TASK TO CARRY OUT:
Reproduce word for word, from the entries below, the line with "Local Abbreviation P := (pmem X).", the line with "do_exit e := on_ext (do_exit e);", and every line between them, and nothing more.

(Items listed in a dataset)

(* ===== verification/FaultMem.v ===== *)
(** * Page faults over the page cache: vm/pagefault.c with mm/pframe.c

    [pframe_pin], [pframe_dirty], [pframe_unpin] and the lookups that [handle_pagefault]
    calls are those of the page cache; what it needs of them is proved.  Page tables are
    an interface, [PtLaws]. *)
From S2P Require Import Prelude Headers Vmmap VmmapProps VmmapBytes VmCalls VmCallsProps VmCallsFault.
From S2P Require Import Pframe PframeProps PframeLookup PframeShadow PframeCow PframeMm PframePages.
Local Open Scope kernel_scope.

Section fault.
Context `{HE : ErrnoH, HP : PageH, HM : MmanH, HF : FcntlH, HU : FaultH, HH : PmemH}.
Context {X : Type} `{HX : !PmemExt X, HT : !OtherObj X, HR : !MmRest X, HC : !VmCallOps X}.
Context {HL : ExtLaws}.
Local Abbreviation P := (pmem X).
Implicit Types (s t : P) (p o : positive).

(** The calls of vm/ over the page cache: frames are those of the page cache, the rest
    (files, page tables, kernel memory, [do_exit]) is outside of it. *)
#[export] Instance pmem_call_ops : VmCallOps P := {|
  fget fd := on_ext (fget fd);
  fput f := on_ext (fput f);
  f_vnode t f := f_vnode (pext t) f;
  f_mode t f := f_mode (pext t) f;
  do_exit e := on_ext (do_exit e);
  VmCalls.pf_addr t p := Pframe.pf_addr <$> frames t !! p;
  VmCalls.pframe_pin := Pframe.pframe_pin;
  VmCalls.pframe_unpin := Pframe.pframe_unpin;
  pt_virt_to_phys a := on_ext (pt_virt_to_phys a);
  pt_map pd v pa f g := on_ext (pt_map pd v pa f g);
  VmCalls.tlb_flush v := on_ext (VmCalls.tlb_flush v);
  kmalloc n := on_ext (kmalloc n);
  kfree q := on_ext (kfree q);
  kmalloc_ptrs t p i := kmalloc_ptrs (pext t) p i;
  VmCalls.kt_errno t := VmCalls.kt_errno (pext t);
  set_errno e := on_ext (set_errno e)
|}.

(** mm/pagetable.c: the entry of a page, whether there is memory for a page table, and
    physical addresses. *)
Class PtLaws := {
  ext_entry : X → option positive → Z → option (Z * Z * Z);
  ext_room : X → Prop;
  ext_phys : Z → Z;
  ext_virt_to_phys (e : X) a : pt_virt_to_phys a e = Ret (ext_phys a) e;
  ext_pt_map (e : X) pd v pa f g : ext_room e → returns (pt_map pd v pa f g) e (λ r e', r = 0 ∧
    ext_entry e' pd v = Some (pa, f, g) ∧
    ∀ pd' v', (pd', v') ≠ (pd, v) → ext_entry e' pd' v' = ext_entry e pd' v');
  ext_tlb_flush (e : X) v : returns (VmCalls.tlb_flush v) e (λ _ e', ext_entry e' = ext_entry e)
}.
Context {HPT : PtLaws} {HMA : MemoryAvailable}.

(** ** The page cache and the rest of the kernel *)

Lemma ext_wf e s : pmem_wf s → pmem_wf (set_ext e s).
Proof. by intros [[] [] ?]; split; [split|split|]. Qed.

Lemma ext_mem_ok e s : mem_ok s → mem_ok (set_ext e s).
Proof. intros [Hwf Hf]. split; [by apply ext_wf|done]. Qed.

Lemma ext_content e s fuel : ∀ o n, content_of fuel (set_ext e s) o n = content_of fuel s o n.
Proof.
  induction fuel as [|fuel IH]; intros o n; [done|]. simpl.
  change (find_frame (set_ext e s) (Some o) n) with (find_frame s (Some o) n).
  change (obj_below (set_ext e s) o) with (obj_below s o).
  destruct (_ ≫= _); [done|]. destruct (obj_below s o); [apply IH|done].
Qed.

(** Only the rest of the kernel changes. *)
Lemma ext_same_frames e s : same_frames s (set_ext e s).
Proof.
  split; [done|done| |].
  - intros p [o n] (Hok & Hu & f & Hf). split; [by apply ext_mem_ok|].
    split; [by apply (usable_objs s)|by exists f].
  - intros [o n] [Hok Hu]. split; [|apply ext_content].
    split; [by apply ext_mem_ok|by apply (usable_objs s)].
Qed.

(** ** Changes of one frame *)

(** The frame [p] changes in its pins and flags only. *)
Lemma frame_same s s' p f g :
  mem_ok s → pmem_wf s' → objs s' = objs s → frames s !! p = Some f → frames s' = <[p := g]> (frames s) →
  pf_obj g = pf_obj f → pf_pagenum g = pf_pagenum f → Pframe.pf_addr g = Pframe.pf_addr f →
  pf_data g = pf_data f → pf_busy g = false → same_frames s s'.
Proof.
  intros Hok Hwf Ho Hf Hfs Hgo Hgn Hga Hgd Hgb.
  assert (mem_ok s') as Hok'.
  { eapply (mem_ok_frame s s' p f g); try done. rewrite Hgd. by apply (mk_frame s Hok p f). }
  assert (∀ q h, frames s !! q = Some h → ∃ h', frames s' !! q = Some h' ∧ pf_obj h' = pf_obj h ∧
    pf_pagenum h' = pf_pagenum h ∧ pf_data h' = pf_data h) as Hfwd.
  { intros q h Hq. rewrite Hfs, lookup_insert. case_decide as Hpq; [subst q|by exists h].
    simplify_eq. by exists g. }
  assert (∀ q h', frames s' !! q = Some h' → ∃ h, frames s !! q = Some h ∧ pf_obj h = pf_obj h' ∧
    pf_pagenum h = pf_pagenum h') as Hback.
  { intros q h'. rewrite Hfs, lookup_insert. case_decide as Hpq; [subst q|by exists h'].
    intros [= <-]. by exists f. }
  split.
  - intros q. simpl. rewrite Hfs, lookup_insert. case_decide; [|done]. subst q. rewrite Hf. simpl. by rewrite Hga.
  - intros q. simpl. rewrite Hfs, lookup_insert. case_decide; [|done]. subst q. rewrite Hf. simpl. by rewrite Hgd.
  - intros q [o n] (_ & Hu & h & Hh & Hho & Hhn). simpl in *. split; [done|].
    split; [by apply (usable_objs s)|]. destruct (Hfwd q h Hh) as (h' & ? & ? & ? & _).
    exists h'. simpl. split_and!; congruence.
  - intros [o n] [_ Hu]. simpl in Hu. assert (usable s' o) as Hu' by (by apply (usable_objs s)).
    split; [by split|]. apply page_content_eq; [done|done|].
    assert (∀ y m d, sees s y m d → sees s' y m d) as Hsees; [|by apply Hsees, page_content_sees].
    intros y m d. induction 1 as [y m q h Hq Hho Hhn|y m O' HO' Ha Hs Hrs|y m O' sh d HO' Hs Hrs Hd IH].
    + destruct (Hfwd q h Hq) as (h' & Hq' & ? & ? & <-). eapply sees_resident; [done|congruence|congruence].
    + eapply sees_zero; [by rewrite Ho|done|done|]. intros q h' Hq' [??].
      destruct (Hback q h' Hq') as (h & Hh & ? & ?). apply (Hrs q h Hh). split; congruence.
    + eapply sees_below; [by rewrite Ho|done| |done]. intros q h' Hq' [??].
      destruct (Hback q h' Hq') as (h & Hh & ? & ?). apply (Hrs q h Hh). split; congruence.
Qed.

(** What the handler relies on holds of the page cache. *)
Definition frame_pins s p : Z := match frames s !! p with Some f => pf_pincount f | None => 0 end.

#[export] Program Instance pmem_fault_laws : FaultLaws := {|
  VmCallsFault.pins := frame_pins;
  pt_entry t := ext_entry (pext t); pt_room t := ext_room (pext t); phys := ext_phys |}.
Next Obligation.
  intros s o n w p s' Hav Hr. simpl in Hr. destruct w.
  - destruct (lookup_write_law memory_is_available s o n Hav) as (r & t & Hr' & q & D & -> & (_ & _ & f & Hf & _) & _).
    rewrite Hr in Hr'. simplify_eq. simpl. rewrite Hf. by eexists.
  - destruct (lookup_read_law memory_is_available s o n Hav) as (r & t & Hr' & q & f & -> & Hf & _).
    rewrite Hr in Hr'. simplify_eq. simpl. rewrite Hf. by eexists.
Qed.
Next Obligation.
  intros s p [o n] (Hok & Hu & f & Hf & _). destruct (mk_frame s Hok p f Hf) as [_ Hb].
  destruct (pmem_wf_frame s p f (mk_wf _ Hok) Hf) as (_ & _ & _ & _ & Hpos).
  eapply returns_mono; [by apply (pin_spec s p f); [apply Hok|]|].
  intros [] s' (Hwf & Hfs & Ho & _). split.
  - by eapply (frame_same s s' p f).
  - unfold frame_pins. rewrite Hfs, lookup_insert_eq. simpl. lia.
Qed.
Next Obligation.
  intros s p [o n] (Hok & Hu & f & Hf & Hfo & _). simpl in *. destruct (mk_frame s Hok p f Hf) as [_ Hb].
  destruct (usable_not_other s o Hu) as (O & Ho & Hop).
  eapply returns_mono; [by apply (dirty_spec s p f o O); [apply Hok|..]|].
  intros r s' (_ & Hwf & Hos & Hfs). split.
  - by eapply (frame_same s s' p f).
  - unfold frame_pins. by rewrite Hfs, lookup_insert_eq, Hf.
Qed.
Next Obligation.
  intros s p [o n] (Hok & Hu & f & Hf & _) Hpos. unfold frame_pins in Hpos. rewrite Hf in Hpos.
  destruct (mk_frame s Hok p f Hf) as [_ Hb].
  eapply returns_mono; [by apply (unpin_spec s p f); [apply Hok|..]|].
  intros [] s' (Hwf & Hfs & Ho & _). by eapply (frame_same s s' p f).
Qed.
Next Obligation.
  intros s a. simpl. rewrite (on_ext_eq _ _ _ _ (ext_virt_to_phys (pext s) a)). by destruct s.
Qed.
Next Obligation.
  intros s pd v pa f g Hroom. destruct (ext_pt_map (pext s) pd v pa f g Hroom) as (r & e & Hr & -> & He & Hk).
  eexists _, _. split; [by apply on_ext_eq|]. split; [done|]. split; [apply ext_same_frames|done].
Qed.
Next Obligation.
  intros s v. destruct (ext_tlb_flush (pext s) v) as ([] & e & Hr & He).
  eexists _, _. split; [by apply on_ext_eq|]. split; [apply ext_same_frames|done].
Qed.

Context `{HS : !SlabOps P}.

(** C9: A fault on an access that the protection of its page permits, on a page of an
    anonymous object or of a shadow object over one, maps the page: [handle_pagefault],
    run over the page cache, returns with the page table entry of the page pointing to a
    frame that holds the content seen through the object behind the address, writable
    exactly if the fault was a write, in which case the frame belongs to that very page of
    the object (a private copy if it was shared); what is seen of every page, the areas
    and the maps are unchanged. *)
Theorem handle_pagefault_maps (s : vmproc P) map pr pl vaddr cause o i prot fl :
  vmmap_wf (vms s) map pr pl → p_vmmap s = Some map →
  page_at pl.*2 (ADDR_TO_PN vaddr) = Some (Some o, i, prot, fl) → access_ok cause prot →
  mem_ok (sys s) → usable (sys s) o → (∀ e, ext_room e) →
  let w := has cause FAULT_WRITE in
  returns (handle_pagefault vaddr cause) s (λ _ (s' : vmproc P), ∃ p f,
    ext_entry (pext (sys s')) (p_pagedir s) (PAGE_ALIGN_DOWN vaddr) =
      Some (ext_phys (Pframe.pf_addr f), pd_flags w, pt_flags w) ∧
    frames (sys s') !! p = Some f ∧ pf_data f = page_content (sys s) (o, i) ∧
    (w = true → pf_obj f = Some o ∧ pf_pagenum f = i) ∧
    (∀ o' i', usable (sys s) o' →
      usable (sys s') o' ∧ page_content (sys s') (o', i') = page_content (sys s) (o', i')) ∧
    mem_ok (sys s') ∧ vmareas (vms s') = vmareas (vms s) ∧ vmmaps (vms s') = vmmaps (vms s)).
Proof.
  intros Hwf Hm Hpg Hacc Hok Hu Hroom w.
  eapply returns_mono; [apply (pagefault_maps s map pr pl vaddr cause o i prot fl Hwf Hm Hpg Hacc);
    [by split|intros t; apply Hroom]|].
  intros [] s' (p & addr & He & Ha & Hf & Hb & Hk & Hareas & Hmaps).
  simpl in Ha, Hf. destruct (frames (sys s') !! p) as [f|] eqn:Hp; [|done]. simpl in Ha, Hf.
  injection Ha as Ha. injection Hf as Hf. subst addr. exists p, f. split; [exact He|]. split; [done|]. split; [done|].
  split; [|split; [|split; [|done]]].
  - intros Hw. destruct (Hb Hw) as (_ & _ & f' & Hf' & ? & ?). by simplify_eq.
  - intros o' i' Hu'. destruct (Hk (o', i')) as [[_ ?] ?]; [by split|]. done.
  - by destruct (Hk (o, i)) as [[? _] _]; [split|].
Qed.
End fault.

COMPLETED TASK:
Local Abbreviation P := (pmem X).
Implicit Types (s t : P) (p o : positive).

(** The calls of vm/ over the page cache: frames are those of the page cache, the rest
    (files, page tables, kernel memory, [do_exit]) is outside of it. *)
#[export] Instance pmem_call_ops : VmCallOps P := {|
  fget fd := on_ext (fget fd);
  fput f := on_ext (fput f);
  f_vnode t f := f_vnode (pext t) f;
  f_mode t f := f_mode (pext t) f;
  do_exit e := on_ext (do_exit e);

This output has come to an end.